Game modes and the World Forge
If you've been paying attention to the various updates, you might have noticed a bunch of "game modes" added, that are inactive for now. The standard one is the "Campaign", which is the main game, and another I plan to have upon release is the "Tutorial" which is aimed to be a mini adventure, that allows you to play out some of the story behind the game. But that's a story for another time (when it's more fleshed out). There is still lots of work to be done before sharing that, and in the meantime, I want to share something playable with you all. I've wanted to do this for a time now, and I think the planets have finally aligned, and this is happening this year, sooner rather than later.
I will be setting up a playtest of the world generator, augmented so that you can do more things than tweak a few sliders and see the results. To achieve that, I've created a new game mode called World Forge. In this mode, you can do the following things:
Create a world using procedural generation
Create an empty world (sea-world basically) that you can build to your liking
Edit a world (either empty or procedurally generated) by:
"Painting" elevation, humidity, different water types, vegetation density etc on the map
Placing cities with arbitrary properties that you can choose (why arbitrary? See export below)

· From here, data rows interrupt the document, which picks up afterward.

Lemma smb_lock_range_candidate (sr : smb_request)
    (start length timeout : Z) (locktype : lock_type) (w : world)
    (events : list wait_event) (le : loop_exit) :
  smb_lock_range_loop (S (List.length events)) sr
    (smb_lock_create sr start length locktype timeout) timeout w events
    0 0 = Returned le ->
  set_blocked_by (le_lock le) None =
  smb_lock_create sr start length locktype timeout /\
  consumed events (le_rest le) w (le_world le).
Proof.
  intros Hloop.
  apply smb_lock_range_loop_spec in Hloop as (Hl & Hc & _).
  split; [|assumption]. rewrite Hl. reflexivity.
Qed.

Lemma llf_pos_valid_set (flags : Z) :
  Z.land (Z.lor flags SMB_OFLAGS_LLF_POS_VALID) SMB_OFLAGS_LLF_POS_VALID
  <> 0.
Proof.
  rewrite Z.land_lor_distr_l, Z.land_diag.
  intros H. apply Z.lor_eq_0_iff in H as [_ H]. discriminate.
Qed.

(** C8: a lock request that returns a status other than success leaves
    the file's last-failed-offset marker equal to the requested start
    offset and flagged valid, whatever the status; a request that returns
    success leaves the marker and the flags of the file as they were (as
    the other threads left them at the last wake-up, and as they were at
    the call when no other thread touched the file). *)
Theorem lock_failure_marker (sr : smb_request) (start length timeout : Z)
    (locktype : lock_type) (w : world) (events : list wait_event)
    (r : lock_result) :
  smb_lock_range sr start length timeout locktype w events = Returned r ->
  consumed events (lr_rest r) w (lr_exit r) /\
  (lr_status r <> NT_STATUS_SUCCESS ->
   f_llf_pos (w_file (lr_world r)) = start /\
   Z.land (f_flags (w_file (lr_world r))) SMB_OFLAGS_LLF_POS_VALID <> 0 /\
   f_flags (w_file (lr_world r)) =
   Z.lor (f_flags (w_file (lr_exit r))) SMB_OFLAGS_LLF_POS_VALID) /\
  (lr_status r = NT_STATUS_SUCCESS ->
   w_file (lr_world r) = w_file (lr_exit r)) /\
  (lr_status r = NT_STATUS_SUCCESS ->
   Forall (fun ev => w_file (ev_world ev) = w_file w) events ->
   w_file (lr_world r) = w_file w).
Proof.
  intros Hr.
  apply smb_lock_range_returned in Hr as (le & Hloop & ->).
  apply smb_lock_range_candidate in Hloop as (Hl & Hc).
  destruct (smb_lock_range_finish_spec timeout le)
    as (_ & Eexit & Erest & _ & _ & Hcase).
  rewrite Eexit, Erest. split; [assumption|].
  rewrite Hl in Hcase. cbn [smb_lock_create l_start] in Hcase.
  destruct Hcase as [(_ & Est & Ew) | (_ & Hne & _ & Ew)]; rewrite Ew;
    cbn [w_file f_llf_pos f_flags].
  - split; [intros H; contradiction|].
    split; [reflexivity|].
    intros _ Hq.
    apply (consumed_quiet w_file events (le_rest le) w (le_world le) Hq Hc).
  - split.
    + intros _. split; [reflexivity|].
      split; [apply llf_pos_valid_set | reflexivity].
    + split; intros H; contradiction.
Qed.

Lemma lock_failure_marker_witness :
  exists r,
    smb_lock_range owner2 50 100 5000 SMB_LOCK_TYPE_READWRITE
      (world_of [held owner1 SMB_LOCK_TYPE_READWRITE 0 100] open_file)
      [mk_event true false
         (world_of [held owner1 SMB_LOCK_TYPE_READWRITE 0 100] open_file)]
    = Returned r /\
    lr_status r = NT_STATUS_CANCELLED /\
    f_llf_pos (w_file (lr_world r)) = 50 /\
    Z.land (f_flags (w_file (lr_world r))) SMB_OFLAGS_LLF_POS_VALID <> 0.
Proof.
  eexists. split; [vm_compute; reflexivity|].
  split; [reflexivity|].
  refine ((fun H => conj (proj1 H) (proj1 (proj2 H)))
            (proj1 (proj2 (lock_failure_marker owner2 50 100 5000
               SMB_LOCK_TYPE_READWRITE
               (world_of [held owner1 SMB_LOCK_TYPE_READWRITE 0 100]
                  open_file)
               [mk_event true false
                  (world_of [held owner1 SMB_LOCK_TYPE_READWRITE 0 100]
                     open_file)] _ _)) _)).
  - vm_compute. reflexivity.
  - cbn. discriminate.
Defined.

(** C9: a lock request that returns a status other than success (conflict,
    cancellation or closed file handle) leaves the list of active locks as
    it was: the candidate is never inserted.  The candidate is appended to
    the list exactly when the request returns success.  (The list "as it
    was" is the one the other threads left at the last wake-up; it is the
    list at the call when no other thread changed it.) *)
Theorem lock_failure_atomic (sr : smb_request) (start length timeout : Z)
    (locktype : lock_type) (w : world) (events : list wait_event)
    (r : lock_result) :
  smb_lock_range sr start length timeout locktype w events = Returned r ->
  consumed events (lr_rest r) w (lr_exit r) /\
  (lr_status r <> NT_STATUS_SUCCESS ->
   w_node (lr_world r) = w_node (lr_exit r)) /\
  (lr_status r <> NT_STATUS_SUCCESS ->
   Forall (fun ev => w_node (ev_world ev) = w_node w) events ->
   w_node (lr_world r) = w_node w) /\
  (lr_status r = NT_STATUS_SUCCESS ->
   n_lock_list (w_node (lr_world r)) =
   smb_llist_insert_tail (n_lock_list (w_node (lr_exit r)))
     (smb_lock_create sr start length locktype timeout)).
Proof.
  intros Hr.
  apply smb_lock_range_returned in Hr as (le & Hloop & ->).
  apply smb_lock_range_candidate in Hloop as (Hl & Hc).
  destruct (smb_lock_range_finish_spec timeout le)
    as (_ & Eexit & Erest & _ & _ & Hcase).
  rewrite Eexit, Erest. split; [assumption|].
  rewrite Hl in Hcase.
  destruct Hcase as [(_ & Est & Ew) | (_ & Hne & _ & Ew)]; rewrite Ew;
    cbn [w_node n_lock_list].
  - split; [intros H; contradiction|].
    split; [intros H; contradiction|].
    intros _. reflexivity.
  - split; [reflexivity|].
    split; [|intros H; contradiction].
    intros _ Hq.
    apply (consumed_quiet w_node events (le_rest le) w (le_world le) Hq Hc).
Qed.

Lemma lock_failure_atomic_witness :
  exists r,
    smb_lock_range owner2 50 100 5000 SMB_LOCK_TYPE_READWRITE
      (world_of [held owner1 SMB_LOCK_TYPE_READWRITE 0 100] open_file)
      [mk_event false true
         (world_of [held owner1 SMB_LOCK_TYPE_READWRITE 0 100] open_file)]
    = Returned r /\
    lr_status r = NT_STATUS_CANCELLED /\
    w_node (lr_world r) =
    mk_node [held owner1 SMB_LOCK_TYPE_READWRITE 0 100].
Proof.
  eexists. split; [vm_compute; reflexivity|].
  split; [reflexivity|].
  refine (proj1 (proj2 (proj2 (lock_failure_atomic owner2 50 100 5000
            SMB_LOCK_TYPE_READWRITE
            (world_of [held owner1 SMB_LOCK_TYPE_READWRITE 0 100]
               open_file)
            [mk_event false true
               (world_of [held owner1 SMB_LOCK_TYPE_READWRITE 0 100]
                  open_file)] _ _))) _ _).
  - vm_compute. reflexivity.
  - cbn. discriminate.
  - repeat constructor.
Defined.

(** * Scenarios *)

(** Owner 1 holds an Exclusive lock on [[0, 100)]; owner 2 asks for an
    Exclusive lock on [[50, 150)] with a timeout of 5000 ms and sleeps;
    owner 1 unlocks; owner 2 wakes up, evaluates the rules again and is
    granted the lock. *)
Example scenario_wait_then_grant :
  exists r,
    smb_lock_range owner2 50 100 5000 SMB_LOCK_TYPE_READWRITE
      (world_of [held owner1 SMB_LOCK_TYPE_READWRITE 0 100] open_file)
      [mk_event false false
         (world_of
            (n_lock_list
               (ur_node
                  (smb_unlock_range owner1
                     (mk_node [held owner1 SMB_LOCK_TYPE_READWRITE 0 100])
                     0 100)))
            open_file)]
    = Returned r /\
    lr_status r = NT_STATUS_SUCCESS /\
    lr_evals r = 2%nat /\ lr_waits r = 1%nat /\
    n_lock_list (w_node (lr_world r)) =
    [smb_lock_create owner2 50 100 SMB_LOCK_TYPE_READWRITE 5000].
Proof. eexists. split; [vm_compute; reflexivity|]. repeat split. Qed.
(** * Bundle transfer to and from an OCI registry (pkg/cnab/cnab-to-oci/registry.go)

    A shallow embedding of [PullBundle], [PushBundle] and [ParseOCIReference]
    of package [cnabtooci].  The registry client, the reference parser, the
    credential store and the formatting of [fmt] are libraries outside the
    package: they are gathered in the record [Library] and every operation
    is parameterised by it.  Calls into the library and writes to the
    context's [Out] and [Err] streams are recorded, in order, in a log. *)

From stdpp Require Import gmap strings list fin_maps.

Place (or clear) roads or automatically calculate them based on the location of your cities
Save the world for editing later, or load an existing world
Export the world:
As an image. Either as a small image, or a really really big image (16k x 16k pixels). I'm thinking of making a poster for my room :D
In a text-based format (JSON) - you probably need know what to do with that, but all the information needed to recreate the map would be in that file
Now the good news is almost all of the above are already implemented, so it's not going to be a tangent that delays things a lot. What is needed is mainly a bit of polish, bugfixing, a few more assets, and going through the Steam process.
Resurrection and Souls
Sigil of Kings is a roguelike at heart, but it's supposed to play like a long RPG open-world campaign. And nobody likes losing progress after 20h of playtime because of some bad RNG or a single bad decision. That's why, resurrection is now supported in the game: basically when you die, if you have enough money to have purchased some form of insurance, you should expect adventurers to be sent out from the nearest town to retrieve your corpse, bring you back to the city, and resurrect you. But don't think for a moment that the player is a special snowflake like that. All sentient creatures can be resurrected, and probably pets (if/when they're added). This can be done via spells or items. This also enables the possibility of quests like killing a lich but having to find its phylactery and destroy that to avoid its resurrection at some later time - all now possible (even creating phylacteries and binding souls to items). It has been quite fun to develop this. Here are some example videos:
Dungeon Architect
A final update bit: I am adding a simplified "level editor" in the game, mainly for use with creating levels for the tutorials, and possibly making other prefabs (level set pieces). This will of course be exposed, although it will need extra work to make the results usable somehow for future plays. A simple way this can manifest is as a "make your own home/fortress" functionality, probably if you pay the owning city-state enough money to give you a piece of land.